Isavuconazole is a moderate inhibitor of CYP3A4, unlike voriconazole and posaconazole which are strong inhibitors, thus isavuconazole may be a better option for use with other new haematological drugs, said Kwa. “However, healthcare professionals should be aware that despite all efforts, there are still unresolved pharmacokinetic drug–drug interactions.”
Is routine TDM required for isavuconazole?
Current guidance strongly recommends TDM for all patients receiving voriconazole treatment or prophylaxis for IA, and in those receiving posaconazole for treatment of IA. As for isavuconazole, there is limited data to support routine TDM, though it may be indicated in the setting of treatment failure and drug interactions, or if toxicity is suspected.
“In AML, over 80 percent of patients receive concomitant medication that prolongs QTc and/ or cause Torsades de Pointes,” added Kwa. While azoles as a class effect are known to prolong QTc interval, clinical trials have shown that isavuconazole administration may cause QTc shortening in a dose-related manner. [Mycoses 2018;61:256-260] This property may be beneficial when used with drugs that prolong QTc.

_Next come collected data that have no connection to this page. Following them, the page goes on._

(** * QKD: a BB84 key generator and an XOR text cipher

    A shallow embedding of the notebook [explore.ipynb]: the key generator
    [gen_bin_key], the conversions [unicode_to_binary] and
    [binary_to_unicode], and the cipher [encrypt] / [decrypt].

    Conventions of the embedding.
    - A Python [str] is the list of its code points ([pystr]); [ord] and
      [chr] are then the identity on the valid range.
    - A call either returns, raises, or (for the [while] loop of the cipher)
      runs out of the fuel it was given: an [outcome].
    - Random draws are read from an explicit tape ([Randomness]).
    - The simulator of the quantum circuit keeps one state per qubit, with
      amplitudes written exactly as integers over a power of [sqrt 2]. *)

From Stdlib Require Import String Ascii DecimalString.
From Stdlib Require Import List NArith ZArith QArith Lia Bool Arith Sorted.
Import ListNotations.

Local Close Scope Q_scope.
Local Open Scope nat_scope.

(* ================================================================== *)
(** * Outcomes *)

Inductive exn : Type := ValueError | IndexError | KeyError.

Inductive outcome (A : Type) : Type :=
| Ret (a : A)
| Raise (e : exn)
| OutOfFuel.

Arguments Ret {A} a.
Arguments Raise {A} e.
Arguments OutOfFuel {A}.

Definition bind {A B : Type} (m : outcome A) (k : A -> outcome B) : outcome B :=
  match m with
  | Ret a => k a
  | Raise e => Raise e
  | OutOfFuel => OutOfFuel
  end.

Declare Scope outcome_scope.
Delimit Scope outcome_scope with outcome.
Notation "x <- m ;; k" := (bind m (fun x => k))
  (at level 61, m at next level, right associativity) : outcome_scope.
Local Open Scope outcome_scope.

(** [for i in l: s = body(i, s)] *)
Fixpoint for_each {S : Type} (l : list nat) (body : nat -> S -> outcome S) (s : S)
  : outcome S :=
  match l with
  | [] => Ret s
  | i :: l' => s' <- body i s ;; for_each l' body s'
  end.

(** [[f(x) for x in l]] *)
Fixpoint map_each {A B : Type} (f : A -> outcome B) (l : list A) : outcome (list B) :=
  match l with
  | [] => Ret []
  | x :: l' => y <- f x ;; ys <- map_each f l' ;; Ret (y :: ys)
  end.

(** [l[i]] for [0 <= i] *)
Definition getitem {A : Type} (l : list A) (i : nat) : outcome A :=
  match nth_error l i with
  | Some x => Ret x
  | None => Raise IndexError
  end.

(** [l[i:j]] for [0 <= i <= j]; a slice never raises. *)
Definition slice {A : Type} (l : list A) (i j : nat) : list A :=
  firstn (j - i) (skipn i l).

(** [range(n)] and [range(0, n, step)] *)
Definition range (n : nat) : list nat := seq 0 n.

Definition range_step (n step : nat) : list nat :=
  map (fun j => step * j) (seq 0 ((n + (step - 1)) / step)).

(* ================================================================== *)
(** * Strings *)

(** A Python string, as its code points. *)
Definition pystr : Type := list N.

Definition pystr_of_string (s : string) : pystr :=
  map N_of_ascii (list_ascii_of_string s).

Definition char_0 : N := 48.
Definition char_1 : N := 49.

(** [format(n, 'b')]: the binary digits of [n], most significant first. *)
Fixpoint bin_pos (p : positive) (acc : pystr) : pystr :=
  match p with
  | xH => char_1 :: acc
  | xO q => bin_pos q (char_0 :: acc)
  | xI q => bin_pos q (char_1 :: acc)
  end.

Definition format_b (n : N) : pystr :=
  match n with
  | N0 => [char_0]
  | Npos p => bin_pos p []
  end.

(** [format(n, '08b')]: zero-padded on the left up to width 8; a longer
    digit string is left as it is. *)
Definition format_08b (n : N) : pystr :=
  let s := format_b n in repeat char_0 (8 - length s) ++ s.

(** [int(s, 2)] for a string of digit characters: the value of a non-empty
    string of '0' and '1', [ValueError] otherwise. *)
Definition bit_of_char (c : N) : option N :=
  if (c =? char_0)%N then Some 0%N
  else if (c =? char_1)%N then Some 1%N
  else None.

Fixpoint int2_from (acc : N) (s : pystr) : outcome N :=
  match s with
  | [] => Ret acc
  | c :: s' =>
      match bit_of_char c with
      | Some d => int2_from (2 * acc + d)%N s'
      | None => Raise ValueError
      end
  end.

Definition int_base2 (s : pystr) : outcome N :=
  match s with
  | [] => Raise ValueError
  | _ => int2_from 0%N s
  end.

(** [chr(n)] *)
Definition chr (n : N) : outcome N :=
  if (n <? 1114112)%N then Ret n else Raise ValueError.

(** [int(c)] for a one-character string [c]: the ASCII digits; the other
    ASCII characters raise [ValueError].  (Python also reads the decimal
    digits of other scripts; those are treated here like the non-digits.) *)
Definition int_char (c : N) : outcome N :=
  if ((48 <=? c) && (c <=? 57))%N then Ret (c - 48)%N else Raise ValueError.

(** [str(n)] for [n >= 0]: the decimal digits. *)
Definition str_N (n : N) : pystr :=
  pystr_of_string (NilEmpty.string_of_uint (N.to_uint n)).

(* ================================================================== *)
(** * The text <-> binary conversions *)

(** [''.join(format(ord(char), '08b') for char in text)] *)
Definition unicode_to_binary (text : pystr) : pystr :=
  flat_map format_08b text.
(** * Tensai: review-summary store, review reducer and card store

    A shallow embedding of the review-scheduling core of the flashcard
    application:

    - [ReviewStore]: the conflict-resolution callback of
      [ReviewStore.onSyncChange];
    - [Review]: the review reducer [review] and [updateNextCard], over an
      explicit object store so that JavaScript object identity ([===],
      [indexOf]) and the sharing of [progress] objects between a card and
      its spread copy are visible;
    - [CardStore]: [putCard], [getCard], [deleteCard] over a document
      store with revisions, and the overdueness score;
    - [Sagas]: what [updateHeap] loads and which card [updateProgress]
      saves;
    - [ReviewSummary]: reading, writing and finishing the stored review;
    - [CardChanges], [CardQueries]: the card store's change
      notifications and its new-card query.

    JavaScript numbers are modelled as exact numbers: timestamps and
    counters as [Z], levels as [Q].  The overdueness score, which needs
    [exp], is a real number or an infinity: [Math.exp] overflows. *)

From Stdlib Require Import ZArith QArith Qround Qminmax Qreals Reals Lra Lia.
From Stdlib Require Import Sorted.
From stdpp Require Import gmap strings list.

Local Open Scope Z_scope.

(** ** Review summary store *)

Module ReviewStore.

(** [ProgressContent] as embedded in a history item. *)
Record ProgressContent := {
  level : Q;
  due : Z;
}.

Record HistoryItem := {
  id : string;
  failed : option bool;
  previousProgress : option ProgressContent;
}.

(** [ReviewContent]: the stored review-summary document. *)
Record ReviewContent := {
  maxCards : Z;
  maxNewCards : Z;
  history : list HistoryItem;
  finished : bool;
  modified : Z;
}.

(** JavaScript truthiness of [xs.length]. *)
Definition has_length {A} (xs : list A) : bool :=
  negb (Nat.eqb (length xs) 0).

(** The callback handed to [db.resolveConflicts] in [onSyncChange]:
    given the two diverged revisions it returns the winner. *)
Definition resolve (a b : ReviewContent) : ReviewContent :=
  (* If either review is finished, use the other. *)
  if finished b then a
  else if finished a then b
  (* If either review has yet to make any progress, use the other. *)
  else if negb (has_length (history b)) && has_length (history a) then a
  else if negb (has_length (history a)) && has_length (history b) then b
  (* Otherwise, just use the most recently touched one. *)
  else if modified a >=? modified b then a else b.

End ReviewStore.

(** ** Review session reducer *)

Module Review.

Definition MS_PER_DAY : Z := 1000 * 60 * 60 * 24.

(** *** Object store

    Cards are JavaScript objects: the reducer compares them by identity
    ([indexOf], [===]) and copies them with a spread, which shares the
    nested [progress] object.  A card is therefore a reference into
    [cards], its progress a reference into [progresses]; allocation
    appends. *)

Abbreviation cardref := nat.
Abbreviation progref := nat.

Record Progress := {
  level : Q;
  reviewed : option Z;   (* Date | null, as epoch milliseconds *)
}.

Record Card := {
  _id : string;
  question : string;
  answer : string;
  progress : progref;
}.

Record Store := {
  cards : list Card;
  progresses : list Progress;
}.

(** A value of type [Card | null]; [JUndefined] is what indexing an
    array out of range yields. *)
Inductive jsval :=
| JNull
| JUndefined
| JCard (c : cardref).

#[global] Instance jsval_eq_dec : EqDecision jsval.
Proof. solve_decision. Defined.

Definition truthy (v : jsval) : bool :=
  match v with JCard _ => true | _ => false end.

(** [{ ...card }]: a fresh object with the same fields. *)
Definition spread (σ : Store) (card : Card) : cardref * Store :=
  (length (cards σ),
   {| cards := cards σ ++ [card]; progresses := progresses σ |}).

Definition set_level (σ : Store) (p : progref) (l : Q) : Store :=
  {| cards := cards σ;
     progresses := alter (fun pr => {| level := l; reviewed := reviewed pr |})
                         p (progresses σ) |}.
(** * fastify-supabase-boilerplate: the layered error pipeline

    A shallow embedding of the request pipeline of the boilerplate:

    - [SupabaseUserRepository] (src/infrastructure/database/SupabaseUserRepository.ts)
    - [UserService]            (src/application/services/UserService.ts)
    - [UserHandler], [userRoutes] (src/infrastructure/web/routes/user/)
    - the [/health] handler    (src/app.ts)
    - the response schemas the routes register, by which the server writes
      the body of a reply ([ResponseSchema])

    JavaScript values of type [any] are modelled by [JsValue]; an [async]
    method is a computation in the monad [M], which threads the world (the
    backing store, the clock and the trace of observable effects) and ends
    either by returning a value or by throwing a JavaScript error. *)

From Stdlib Require Import String Ascii List ZArith Bool Lia.
Import ListNotations.
Local Open Scope string_scope.
Local Open Scope Z_scope.

Set Implicit Arguments.
Set Warnings "-register-all".

(* ===================================================================== *)
(** ** JavaScript values                                                  *)
(* ===================================================================== *)

(** A [Date] object is its time value.  [DateParse s] stands for the Date
    whose time value is [Date.parse(s)] (implementation defined, possibly
    NaN), [DateMs t] for the Date of [t] milliseconds, [DateInvalid] for the
    Date whose time value is NaN ("Invalid Date"). *)
Inductive JsDate : Type :=
| DateParse (s : string)
| DateMs (t : Z)
| DateInvalid.
(** [Math.round((a / b) * 100)] for integers [a] and [b].
    [Math.round x] is [floor (x + 1/2)]; for [b <> 0] that is the floor
    of [(200 a + b) / (2 b)]. [0 / 0] is [NaN], [a / 0] is an infinity
    with the sign of [a], and both pass through [* 100] and
    [Math.round]. The quotient is taken exactly; in double precision a
    quotient at an exact half can fall on either side of it, and the
    properties below use only that the result is a nearest integer. *)
Definition round_percent (a b : Z) : jsnum :=
  if b =? 0 then
    if a =? 0 then JNaN else JInf (0 <? a)
  else JInt ((200 * a + b) / (2 * b)).

(** *** Strings

    A string is a sequence of UTF-16 code units, the integers from 0 to
    65535. *)
Definition str := list Z.

(** The string of a literal, one code unit per character: the literals
    of this file are ASCII. *)
Definition lit (s : string) : str :=
  map (fun c => Z.of_nat (nat_of_ascii c)) (list_ascii_of_string s).

(** [a === b] on two strings. *)
Fixpoint eqb (a b : str) : bool :=
  match a, b with
  | [], [] => true
  | x :: a', y :: b' => (x =? y) && eqb a' b'
  | _, _ => false
  end.

Definition within (ranges : list (Z * Z)) (c : Z) : bool :=
  existsb (fun r => (fst r <=? c) && (c <=? snd r)) ranges.
(** Dispatching an item that is not the command execution [i] appends no
    chunk to the artifact [tool-i-output]. *)
Lemma dispatch_item_no_chunk env c completed item book i :
  (∀ command output code status, item ≠ CommandExecutionItem i command output code status) →
  obeys any_step (λ e, chunk_of i e = None) (dispatch_item env c completed item book).
Proof.
  intros Hitem.
  assert (Hout : ∀ id output last, id ≠ i →
            obeys any_step (λ e, chunk_of i e = None)
              (publishToolOutput (c_eventBus c) (c_taskId c) (c_contextId c) id output true last)).
  { intros id output last Hid. apply obeys_emit; [done|]. cbn.
    destruct (String.eqb_spec ("tool-" +:+ id +:+ "-output") ("tool-" +:+ i +:+ "-output"))
      as [Heq|Hne]; [|done].
    by apply artifact_id_inj in Heq. }
  assert (Hfinal : ∀ id output last,
            obeys any_step (λ e, chunk_of i e = None)
              (publishToolOutput (c_eventBus c) (c_taskId c) (c_contextId c) id output false last)).
  { intros id output last. by apply obeys_emit. }
  assert (Hid : ∀ id command output code status,
            item = CommandExecutionItem id command output code status → id ≠ i).
  { intros id command output code status -> ->. by eapply Hitem. }
  unfold dispatch_item, publishTextContent, publishThought.
  destruct item;
    repeat first
      [ apply publishStatus_no_chunk
      | apply publishToolUpdate_no_chunk
      | apply Hfinal
      | apply Hout; by eapply Hid
      | apply obeys_ret; [done]
      | apply obeys_newUUID; [done]
      | apply obeys_bind; [done | | intros ?]
      | match goal with |- obeys _ _ (if ?x then _ else _) => destruct x end
      | match goal with |- obeys _ _ (match ?x with _ => _ end) => destruct x end ].
Qed.

Lemma command_output_event i e output :
  command_output i e = Some output →
  ∃ completed command code status,
    event_item e = Some (completed, CommandExecutionItem i command output code status).
Proof.
  unfold command_output. destruct (event_item e) as [[completed item]|]; [|done].
  destruct item; try done. destruct (String.eqb_spec id i) as [->|]; [|done].
  intros [= <-]. by eexists _, _, _, _.
Qed.
Lemma queue_timers_belong_to_pending_waiters_witness :
  let options :=
    {| b_enabled := None; b_maxConcurrentRequests := given 1;
       b_maxQueueSize := None; b_queueTimeout := None |} in
  timersOfPending
    (foldl (λ ep op, bulkheadStep "add" op ep) (endpointWith "add" (λ _, Ok None) options)
       [OpAcquire; OpAcquire; OpAcquire; OpQueueTimeout 0%nat; OpRelease]).
Proof.
  apply (queue_timers_belong_to_pending_waiters "add"
           [OpAcquire; OpAcquire; OpAcquire; OpQueueTimeout 0%nat; OpRelease]
           (endpointWith "add" (λ _, Ok None)
              {| b_enabled := None; b_maxConcurrentRequests := given 1;
                 b_maxQueueSize := None; b_queueTimeout := None |})).
  - split.
    + vm_compute. by split.
    + apply Forall_nil_2.
  - intros p Hp. by apply elem_of_empty in Hp.
Defined.

Lemma promises_queueTimerFires_ne methodName p q ep :
  q ≠ p → promises (queueTimerFires methodName p ep) !! q = promises ep !! q.
Proof.
  intros Hne. unfold queueTimerFires.
  destruct (bool_decide (p ∈ queueTimers ep)); cbn [negb]; [|done].
  simpl. rewrite settle_lookup_ne by done.
  destruct (bulkheadMethods ep !! methodName) as [ms|]; [|done].
  by destruct (findIndex _ _).
Qed.

(** X22.  A waiter whose queue timer fired stays at its place in the
    queue, and the next release hands the permit to it: when the head
    of the queue has timed out, a release admits nobody (the head's
    promise stays rejected and no other promise changes), takes the
    head out of the queue and leaves [activeRequests] as it was, so the
    slot of the request that finished is not freed. *)
Theorem release_after_queue_timeout_frees_no_slot (methodName : string) (p : nat)
    (ms : MethodState) (item : QueueItem) (rest : list QueueItem) (ep : Endpoint)
    (Hgood : goodBulkhead methodName ep)
    (Hms : bulkheadMethods ep !! methodName = Some ms)
    (Henabled : bulkheadEnabled (config ms) = true)
    (Hqueue : queuedRequests ms = item :: rest)
    (Hitem : resolve item = ItemResolve p)
    (Htimer : p ∈ queueTimers ep)
    (Hpending : promises ep !! p = Some Pending) :
  let released :=
    releaseMethodBulkheadPermit methodName (queueTimerFires methodName p ep) in
  promises released !! p = Some (Rejected (queueTimeoutError methodName))
  ∧ (∀ q, q ≠ p → promises released !! q = promises ep !! q)
  ∧ getMethodBulkheadStatus methodName released
    = inr {| status_methodName := methodName; status_config := config ms;
             status_activeRequests := activeRequests ms;
             status_queuedRequests := length rest;
             status_rejectedRequests := rejectedRequests ms |}.
Proof.
  intros released; subst released.
  pose proof (bulkheadMethods_queueTimerFires methodName p ep Hgood) as Hsame.
  pose proof (promise_after_queueTimerFires methodName p ep Hpending Htimer) as Hrejected.
  set (fired := queueTimerFires methodName p ep) in *.
  assert (∀ q, q ≠ p → promises fired !! q = promises ep !! q) as Hothers
    by (intros q Hq; by apply promises_queueTimerFires_ne).
  unfold releaseMethodBulkheadPermit, getMethodBulkheadStatus.
  rewrite Hsame, Hms. simpl. rewrite Henabled, Hqueue, Hitem. simpl.
  split; [|split].
  - by apply settle_lookup_settled.
  - intros q Hq. rewrite settle_lookup_ne by done. by apply Hothers.
  - rewrite lookup_insert_eq. simpl. by rewrite Z.sub_add.
Qed.

Lemma release_after_queue_timeout_frees_no_slot_witness :
  let options :=
    {| b_enabled := None; b_maxConcurrentRequests := given 1;
       b_maxQueueSize := None; b_queueTimeout := None |} in
  let ep :=
    foldl (λ ep op, bulkheadStep "add" op ep) (endpointWith "add" (λ _, Ok None) options)
      [OpAcquire; OpAcquire] in
  let ms :=
    mkMethodState
      {| bulkheadEnabled := true; maxConcurrentRequests := Some (Finite 1);
         maxQueueSize := Some (Finite (inject_Z DEFAULTS.RESILIENCE.BULKHEAD.MAX_QUEUE));
         queueTimeout :=
           Some (Finite (inject_Z DEFAULTS.RESILIENCE.BULKHEAD.QUEUE_TIMEOUT)) |}
      1 [{| resolve := ItemResolve 0; reject := ItemReject 0 |}] 0 in
  let released := releaseMethodBulkheadPermit "add" (queueTimerFires "add" 0%nat ep) in
  promises released !! 0%nat = Some (Rejected (queueTimeoutError "add"))
  ∧ (∀ q, q ≠ 0%nat → promises released !! q = promises ep !! q)
  ∧ getMethodBulkheadStatus "add" released
    = inr {| status_methodName := "add"; status_config := config ms;
             status_activeRequests := activeRequests ms;
             status_queuedRequests := length (@nil QueueItem);
             status_rejectedRequests := rejectedRequests ms |}.
Proof.
  apply (release_after_queue_timeout_frees_no_slot "add" 0%nat
           (mkMethodState
              {| bulkheadEnabled := true; maxConcurrentRequests := Some (Finite 1);
                 maxQueueSize :=
                   Some (Finite (inject_Z DEFAULTS.RESILIENCE.BULKHEAD.MAX_QUEUE));
                 queueTimeout :=
                   Some (Finite (inject_Z DEFAULTS.RESILIENCE.BULKHEAD.QUEUE_TIMEOUT)) |}
              1 [{| resolve := ItemResolve 0; reject := ItemReject 0 |}] 0)
           {| resolve := ItemResolve 0; reject := ItemReject 0 |} []
           (foldl (λ ep op, bulkheadStep "add" op ep)
              (endpointWith "add" (λ _, Ok None)
                 {| b_enabled := None; b_maxConcurrentRequests := given 1;
                    b_maxQueueSize := None; b_queueTimeout := None |})
              [OpAcquire; OpAcquire])).
  - split.
    + vm_compute. by split.
    + apply Forall_cons. split; [by exists 0%nat|apply Forall_nil_2].
  - reflexivity.
  - reflexivity.
  - reflexivity.
  - reflexivity.
  - apply (bool_decide_unpack _). by vm_compute.
  - reflexivity.
Defined.

(** ** The body of an inbound request *)

Lemma receiveBody_cons startTime ev evs st ep :
  receiveBody startTime (ev :: evs) st ep
  = let step := inboundStep startTime ev st ep in
    let later := receiveBody startTime evs step.1.2 step.2 in
    (option_list step.1.1 ++ later.1.1, later.1.2, later.2).
Proof.
  simpl. destruct (inboundStep startTime ev st ep) as [[reply st1] ep1]. simpl.
  by destruct (receiveBody startTime evs st1 ep1) as [[replies st2] ep2].
Qed.

Lemma receiveBody_data startTime chunks : ∀ st ep,
  requestProcessed st
  = (DEFAULTS.MAX_REQUEST_SIZE <? Z.of_nat (String.length (receivedBody st))) →
  let r := receiveBody startTime (map (λ c : string * Z, BodyData c.1 c.2) chunks) st ep in
  receivedBody r.1.2 = receivedBody st +:+ concatChunks chunks.*1
  ∧ requestProcessed r.1.2
    = (DEFAULTS.MAX_REQUEST_SIZE <? Z.of_nat (String.length (receivedBody r.1.2)))
  ∧ length r.1.1
    = (if requestProcessed st then 0 else if requestProcessed r.1.2 then 1 else 0)%nat
  ∧ Forall (λ reply, statusCode reply = 413) r.1.1
  ∧ requestCount (metrics r.2) = requestCount (metrics ep) + Z.of_nat (length r.1.1)
  ∧ (requestProcessed st = true → requestProcessed r.1.2 = true).
Proof.
  induction chunks as [|[chunk now] chunks IH]; intros st ep Hinv r; subst r.
  { simpl. rewrite append_empty_r. split; [done|]. split; [done|].
    split; [by destruct (requestProcessed st)|]. split; [constructor|].
    split; [lia|done]. }
  rewrite map_cons, receiveBody_cons. cbn [inboundStep fst snd].
  set (step := onData chunk startTime now st ep).
  assert (receivedBody step.1.2 = receivedBody st +:+ chunk
          ∧ requestProcessed step.1.2
            = (DEFAULTS.MAX_REQUEST_SIZE
               <? Z.of_nat (String.length (receivedBody step.1.2)))
          ∧ length (option_list step.1.1)
            = (if requestProcessed st then 0
               else if requestProcessed step.1.2 then 1 else 0)%nat
          ∧ Forall (λ reply, statusCode reply = 413) (option_list step.1.1)
          ∧ requestCount (metrics step.2)
            = requestCount (metrics ep) + Z.of_nat (length (option_list step.1.1))
          ∧ (requestProcessed st = true → requestProcessed step.1.2 = true))
    as (Hbody & Hinv1 & Hlen1 & Hall1 & Hcount1 & Hmono).
  { subst step. unfold onData.
    pose proof (length_append_string (receivedBody st) chunk) as Hgrow.
    destruct (Z.ltb_spec DEFAULTS.MAX_REQUEST_SIZE
                (Z.of_nat (String.length (receivedBody st +:+ chunk)))) as [Hbig|Hsmall].
    - assert ((DEFAULTS.MAX_REQUEST_SIZE
               <? Z.of_nat (String.length (receivedBody st +:+ chunk))) = true) as Hltb
        by (by apply Z.ltb_lt).
      destruct (requestProcessed st) eqn:Hdone; simpl.
      + rewrite ?Hltb. split; [done|]. split; [done|]. split; [done|].
        split; [constructor|]. split; [lia|done].
      + rewrite ?Hltb. split; [done|]. split; [done|]. split; [done|].
        split; [by repeat constructor|]. split; [lia|done].
    - assert ((DEFAULTS.MAX_REQUEST_SIZE
               <? Z.of_nat (String.length (receivedBody st +:+ chunk))) = false) as Hltb
        by (by apply Z.ltb_ge).
      assert (requestProcessed st = false) as Hdone.
      { rewrite Hinv. apply Z.ltb_ge. lia. }
      rewrite Hdone. simpl. rewrite ?Hltb. split; [done|]. split; [done|].
      split; [done|]. split; [constructor|]. split; [lia|done]. }
  destruct (IH step.1.2 step.2 Hinv1)
    as (Hbody2 & Hinv2 & Hlen2 & Hall2 & Hcount2 & Hmono2).
  set (later := receiveBody startTime _ step.1.2 step.2) in *.
  cbn [fst snd]. split; [|split; [|split; [|split; [|split]]]].
  - rewrite Hbody2, Hbody. cbn [fmap list_fmap concatChunks foldr fst].
    by rewrite append_assoc_string.
  - exact Hinv2.
  - rewrite length_app, Hlen1, Hlen2.
    destruct (requestProcessed st) eqn:Hdone.
    + by rewrite (Hmono eq_refl).
    + destruct (requestProcessed step.1.2); [by rewrite (Hmono2 eq_refl)|].
      by destruct (requestProcessed later.1.2).
  - by apply Forall_app.
  - rewrite Hcount2, Hcount1, length_app. lia.
  - intros Hdone. apply Hmono2, Hmono, Hdone.
Qed.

The diagnosis of IFIs is challenging; existing treatments are associated with poor tolerability, drug–drug interactions, TDM requirements, and lack of evidence. Isavuconazole for the treatment of IA and mucormycosis is well-supported by robust clinical evidence. Isavuconazole has a favourable pharmacokinetic and safety profile, which may simplify treatment through reduced drug–drug interactions, and reduced need for TDM.